(** An entity (room) configuration as [getEntityData] of the data-plane
    builds it.  [guid] is the key of the entity's row, the id the entity
    was asked for, and is never empty; [timer_counter_max] is the stored
    number or 30.  [permissions_parent_guid] is [permissions?.parent_guid],
    which the worker reads when [parent_guid] is falsy. *)
Record Entity := {
  guid : string;
  name : option string;
  type : option string;
  parent_guid : option string;
  permissions_parent_guid : option string;
  commands : option (gmap string Command);
  timers : list Timer;
  timer_counter_max : Z;
  read_only : bool;
}.

Module idManager.

Definition isHex (c : ascii) : bool :=
  let n := Js.code c in
  Js.between 48 57 n || Js.between 97 102 n || Js.between 65 70 n.

(** [n] hexadecimal digits at the head of [s]; the rest of [s]. *)
Fixpoint takeHex (n : nat) (s : string) : option string :=
  match n with
  | O => Some s
  | S k =>
      match s with
      | String c s' => if isHex c then takeHex k s' else None
      | EmptyString => None
      end
  end.

Definition takeDash (s : string) : option string :=
  match s with
  | String c s' => if Ascii.eqb c "-" then Some s' else None
  | EmptyString => None
  end.

(** A match of [[0-9a-f]{8}-[0-9a-f]{4}-[0-9a-f]{4}-[0-9a-f]{4}-[0-9a-f]{12}]
    (flag [i]) at the head of [s]: what follows the 36 characters. *)
Definition uuidAtHead (s : string) : option string :=
  s1 ← takeHex 8 s; s2 ← takeDash s1;
  s3 ← takeHex 4 s2; s4 ← takeDash s3;
  s5 ← takeHex 4 s4; s6 ← takeDash s5;
  s7 ← takeHex 4 s6; s8 ← takeDash s7;
  takeHex 12 s8.

(** The whole string is one UUID ([^...$]). *)
Definition isUuid (s : string) : bool :=
  match uuidAtHead s with
  | Some EmptyString => true
  | _ => false
  end.

Fixpoint take (n : nat) (s : string) : string :=
  match n, s with
  | S k, String c s' => String c (take k s')
  | _, _ => EmptyString
  end.
(** * Voice-call support agent: session store, turn taking and action tags

    A shallow embedding of the per-call coordination core of the agent
    ([src/app/state.py], [src/app/groq.py], [src/app/voice.py],
    [src/app/main.py] and the older variant under [src/voice-agent/app/]),
    with the properties of its specification stated and settled on it.

    Conventions of the embedding.
    - Text is a Rocq [string]; one character is one code point below 128 as
      far as the character classes go: [\s], [\w], [\d], [str.lower] and
      friends act on ASCII and leave every other character alone.
    - A Python [dict] used as a record of a call is a [gmap string Val];
      [ConversationState.calls] maps a call id to a reference into a heap of
      such dicts, because the handlers mutate the dict they fetched and store
      the same object back.
    - A coroutine is a function in a state-and-exception monad.  Logging,
      wall-clock measurements and [print] are left out. *)

From Stdlib Require Import ZArith NArith Ascii String List Bool Lia.
From stdpp Require Import base option list gmap strings fin_maps.

Open Scope string_scope.

(** ** Python text primitives *)

Module Py.

Definition chars (s : string) : list ascii := list_ascii_of_string s.
Definition str (l : list ascii) : string := string_of_list_ascii l.

Definition code (c : ascii) : N := N_of_ascii c.

Definition between (lo hi : N) (c : ascii) : bool :=
  ((lo <=? code c) && (code c <=? hi))%N.

(** [str.isspace] / [\s]: TAB..CR, FS..US and SPACE. *)
Definition is_space (c : ascii) : bool := between 9 13 c || between 28 32 c.
(** [\d] *)
Definition is_digit (c : ascii) : bool := between 48 57 c.
Definition is_upper (c : ascii) : bool := between 65 90 c.
Definition is_lower (c : ascii) : bool := between 97 122 c.
(** [[a-zA-Z]] *)
Definition is_alpha (c : ascii) : bool := is_upper c || is_lower c.
(** [\w] *)
Definition is_word (c : ascii) : bool :=
  is_alpha c || is_digit c || (code c =? 95)%N.

Definition to_lower (c : ascii) : ascii :=
  if is_upper c then ascii_of_N (code c + 32) else c.
Definition to_upper (c : ascii) : ascii :=
  if is_lower c then ascii_of_N (code c - 32) else c.

(** [s.lower()], [s.upper()] *)
Definition lower (s : string) : string := str (map to_lower (chars s)).
Definition upper (s : string) : string := str (map to_upper (chars s)).

Fixpoint drop_spaces (l : list ascii) : list ascii :=
  match l with
  | c :: l' => if is_space c then drop_spaces l' else l
  | [] => []
  end.

(** [s.strip()] *)
Definition strip_chars (l : list ascii) : list ascii :=
  rev (drop_spaces (rev (drop_spaces l))).
Definition strip (s : string) : string := str (strip_chars (chars s)).

(** [len(s)] *)
Definition len (s : string) : nat := String.length s.

(** [l[-n:]] for a positive [n]: the last [n] elements, all of [l] when it
    is shorter. *)
Definition last_n {A} (n : nat) (l : list A) : list A :=
  drop (length l - n) l.


(** *** Substrings, [in], [startswith], [replace] *)

Fixpoint starts_with (p s : list ascii) : bool :=
  match p, s with
  | [], _ => true
  | a :: p', b :: s' => Ascii.eqb a b && starts_with p' s'
  | _ :: _, [] => false
  end.

(** [p in s] for a non-empty [p]. *)
Fixpoint contains_chars (p s : list ascii) : bool :=
  starts_with p s ||
  match s with
  | [] => false
  | _ :: s' => contains_chars p s'
  end.
Definition contains (p s : string) : bool := contains_chars (chars p) (chars s).
Definition startswith (s p : string) : bool := starts_with (chars p) (chars s).

(** *** Matching at a position, [re.search], [re.sub], [re.findall]

    A pattern is given by what it matches at the head of the text: the length
    of the match (never 0 for the patterns of the agent) and what its groups
    captured.  For each pattern below the match at a position is unique when
    there is one, so backtracking never picks another. *)
Definition Matcher (G : Type) : Type := list ascii -> option (nat * G).

(** [re.search]: the leftmost match; the groups and where the match starts. *)
Fixpoint search_chars {G} (m : Matcher G) (s : list ascii) : option G :=
  match m s with
  | Some (_, g) => Some g
  | None => match s with
            | [] => None
            | _ :: s' => search_chars m s'
            end
  end.
Definition search {G} (m : Matcher G) (s : string) : option G :=
  search_chars m (chars s).

(** [re.sub(pattern, repl, s)] and [s.replace(old, new)]: every match,
    left to right, without overlap.  [skip] counts the characters of the
    current match still to be dropped. *)
Fixpoint sub_chars {G} (m : Matcher G) (repl : list ascii) (skip : nat)
    (s : list ascii) : list ascii :=
  match s with
  | [] => []
  | c :: s' =>
      match skip with
      | S k => sub_chars m repl k s'
      | 0 => match m s with
             | Some (S n, _) => repl ++ sub_chars m repl n s'
             | _ => c :: sub_chars m repl 0 s'
             end
      end
  end.
Definition sub {G} (m : Matcher G) (repl s : string) : string :=
  str (sub_chars m (chars repl) 0 (chars s)).

(** [re.findall]: the groups of every match, left to right. *)
Fixpoint findall_chars {G} (m : Matcher G) (skip : nat) (s : list ascii) : list G :=
  match s with
  | [] => []
  | _ :: s' =>
      match skip with
      | S k => findall_chars m k s'
      | 0 => match m s with
             | Some (S n, g) => g :: findall_chars m n s'
             | _ => findall_chars m 0 s'
             end
      end
  end.
Definition findall {G} (m : Matcher G) (s : string) : list G :=
  findall_chars m 0 (chars s).

(** A literal. *)
Definition literal (p : string) : Matcher unit :=
  fun s => if starts_with (chars p) s then Some (String.length p, tt) else None.

(** [s.replace(old, new)] *)
Definition replace (old new s : string) : string := sub (literal old) new s.

(** The text up to the first ["]"], when every character before it is in
    [cls]: what [cls*\]] consumes, lazily or greedily, for a class without
    ["]"] or a lazy [.*?]. *)
Fixpoint tag_body (cls : ascii -> bool) (s : list ascii) : option (list ascii) :=
  match s with
  | [] => None
  | c :: s' =>
      if Ascii.eqb c "]" then Some []
      else if cls c then option_map (cons c) (tag_body cls s')
      else None
  end.

(** [.] without DOTALL *)
Definition is_dot (c : ascii) : bool := negb (code c =? 10)%N.
Definition any_char (c : ascii) : bool := true.
(** X11.  The score [calculateWeightAdjustedReba] returns is one the
    calculator could have produced: the adjusted Score A and Score B are
    at most 12, the final score is the calculator's [getFinalScore] of
    them with no load and no activity, it lies in 1..12 (so the cut at 15
    never applies), and the risk and action labels are the calculator's
    for that score, the risk level with " Risk" appended.  The object is
    marked [isWeightAdjusted]. *)
Theorem reba_adjusted_score_is_a_calculator_score :
  forall heap ref base weightEstimation manualWeight a b,
    heap !! ref = Some base ->
    JS.num_prop base "scoreA" = Some a ->
    JS.num_prop base "scoreB" = Some b ->
    exists A B F,
      let res :=
        WeightDetection.calculateWeightAdjustedReba heap (Some ref)
          weightEstimation manualWeight in
      returned_prop res "scoreA" = Some (JS.VNum (inject_Z A)) /\
      returned_prop res "scoreB" = Some (JS.VNum (inject_Z B)) /\
      returned_prop res "finalScore" = Some (JS.VNum (inject_Z F)) /\
      (A <= 12)%Z /\ (B <= 12)%Z /\
      F = RebaCalculator.getFinalScore A B 0 0 /\
      (1 <= F <= 12)%Z /\
      returned_prop res "riskLevel"
      = Some (JS.VStr (String.append (RebaCalculator.getRiskLevel F) " Risk"))
      /\ returned_prop res "actionLevel"
         = Some (JS.VStr (RebaCalculator.getActionLevel F))
      /\ returned_prop res "isWeightAdjusted" = Some (JS.VBool true).
Proof.
  intros heap ref base we manual a b Hbase Ha Hb.
  destruct (calculateWeightAdjustedReba_result heap ref base we manual
              Hbase a b Ha Hb) as (m & _ & Hres).
  cbv zeta in *. rewrite Hres. clear Hres.
  set (A := Z.min 12 (JS.Math_round_Q (a * m))).
  set (B := Z.min 12 (JS.Math_round_Q (b * m))).
  pose proof (getFinalScore_table_range A B) as HF.
  rewrite (Z.min_r 15 _) by lia.
  destruct (reba_labels_from_1 (RebaCalculator.getFinalScore A B 0 0))
    as [-> ->]; [lia|].
  exists A, B, (RebaCalculator.getFinalScore A B 0 0).
  repeat split; try (spread_lookup; reflexivity); lia.
Qed.

Lemma reba_adjusted_score_is_a_calculator_score_witness :
  exists A B F,
    let res :=
      WeightDetection.calculateWeightAdjustedReba sample_heap
        (Some 1%positive) (estimate_of 50) None in
    returned_prop res "scoreA" = Some (JS.VNum (inject_Z A)) /\
    returned_prop res "scoreB" = Some (JS.VNum (inject_Z B)) /\
    returned_prop res "finalScore" = Some (JS.VNum (inject_Z F)) /\
    (A <= 12)%Z /\ (B <= 12)%Z /\
    F = RebaCalculator.getFinalScore A B 0 0 /\
    (1 <= F <= 12)%Z /\
    returned_prop res "riskLevel"
    = Some (JS.VStr (String.append (RebaCalculator.getRiskLevel F) " Risk"))
    /\ returned_prop res "actionLevel"
       = Some (JS.VStr (RebaCalculator.getActionLevel F))
    /\ returned_prop res "isWeightAdjusted" = Some (JS.VBool true).
Proof.
  apply (reba_adjusted_score_is_a_calculator_score sample_heap 1%positive
           sample_reba_score (estimate_of 50) None 4%Q 3%Q);
    reflexivity.
Defined.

● Assignment
Print the records verbatim, stopping after the "number or 30." line.

● Output for this task
(** An entity (room) configuration as [getEntityData] of the data-plane
    builds it.  [guid] is the key of the entity's row, the id the entity
    was asked for, and is never empty; [timer_counter_max] is the stored
    number or 30.  [permissions_parent_guid] is [permissions?.parent_guid],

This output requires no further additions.